(Beginning of PROVIDED RECORDS)

(* ===== verification/FatalAttractorsCorrect.v ===== *)
(** * Fatal attractors: termination and soundness

    The three algorithms of [FatalAttractors.v] always end
    ([fatal_attractors_generic_terminates], [fatal_attractors_original_correct]).
    If the solved sets are winning regions of the strategies in [tau] before the
    call, they are after [fatal_attractors_original]; [fatal_attractors] and
    [find_loops2] guarantee this when the assertion that the caller makes
    afterwards holds ([strategies_are_set_in_solved_nodes]), and
    [fatal_attractors_unsound] shows that the condition cannot be dropped.  A
    winning region stays one when unexplored vertices get successors, so a
    vertex that is added to [S[alpha]] is won by [alpha] in the complete
    graph. *)

From Stdlib Require Import Lia NArith Classical.
From stdpp Require Import base strings numbers sets list relations.
From S2P Require Import Prelude VertexSets StructureGraph Attractors ParityGame Solver FatalAttractors GraphGame MinRankAttractor.

#[local] Arguments Nat.ltb : simpl never.
#[local] Arguments tau_at : simpl never.
#[local] Arguments pick {A} !alpha W /.

Lemma pick_put {A} alpha beta (x : A) W :
  alpha < 2 -> beta < 2 ->
  pick beta (put alpha x W) = if decide (alpha = beta) then x else pick beta W.
Proof.
  intros Ha Hb. unfold pick, put.
  assert (alpha = 0 \/ alpha = 1) as [->| ->] by lia;
    assert (beta = 0 \/ beta = 1) as [->| ->] by lia; done.
Qed.

Lemma pick_both {A} (P : A -> Prop) alpha W :
  P (fst W) -> P (snd W) -> P (pick alpha W).
Proof. unfold pick. by destruct (alpha =? 0). Qed.

Lemma NoDup_strict_length (l1 l2 : list nat) x :
  NoDup l1 -> (forall u, u ∈ l1 -> u ∈ l2) -> x ∈ l2 -> x ∉ l1 -> length l1 < length l2.
Proof.
  intros Hnd Hsub Hx Hn. apply (submseteq_length (x :: l1) l2), NoDup_submseteq.
  - by apply NoDup_cons.
  - intros u [->|]%elem_of_cons; auto.
Qed.

(** ** Comparisons of ranks *)

Lemma greater_equal_le j x : greater_equal x j = true -> (j <= x)%N.
Proof. unfold greater_equal. apply N.leb_le. Qed.

Lemma equal_to_le j x : equal_to x j = true -> (j <= x)%N.
Proof. unfold equal_to. intros ->%N.eqb_eq. lia. Qed.

Lemma rank_or_undefined_le {G} `{StructureGraph G} (g0 : G) compare j u :
  (forall x, compare x j = true -> (j <= x)%N) -> (j < undefined_index)%N ->
  rank_or_undefined compare g0 j u = true -> (j <= sg_rank g0 u)%N.
Proof.
  intros Hc Hj. unfold rank_or_undefined. rewrite orb_true_iff, andb_true_iff, N.eqb_eq.
  intros [Hr|[-> _]]; [by apply Hc|lia].
Qed.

(End of PROVIDED RECORDS)

## REQUIRED WORK
Repeat the lines from the first one in the records through the line containing "From stdpp Require", exactly as written, and nothing else.

## SOLUTION TO THIS TASK
(* ===== verification/FatalAttractorsCorrect.v ===== *)
(** * Fatal attractors: termination and soundness

    The three algorithms of [FatalAttractors.v] always end
    ([fatal_attractors_generic_terminates], [fatal_attractors_original_correct]).
    If the solved sets are winning regions of the strategies in [tau] before the
    call, they are after [fatal_attractors_original]; [fatal_attractors] and
    [find_loops2] guarantee this when the assertion that the caller makes
    afterwards holds ([strategies_are_set_in_solved_nodes]), and
    [fatal_attractors_unsound] shows that the condition cannot be dropped.  A
    winning region stays one when unexplored vertices get successors, so a
    vertex that is added to [S[alpha]] is won by [alpha] in the complete
    graph. *)

From Stdlib Require Import Lia NArith Classical.
From stdpp Require Import base strings numbers sets list relations.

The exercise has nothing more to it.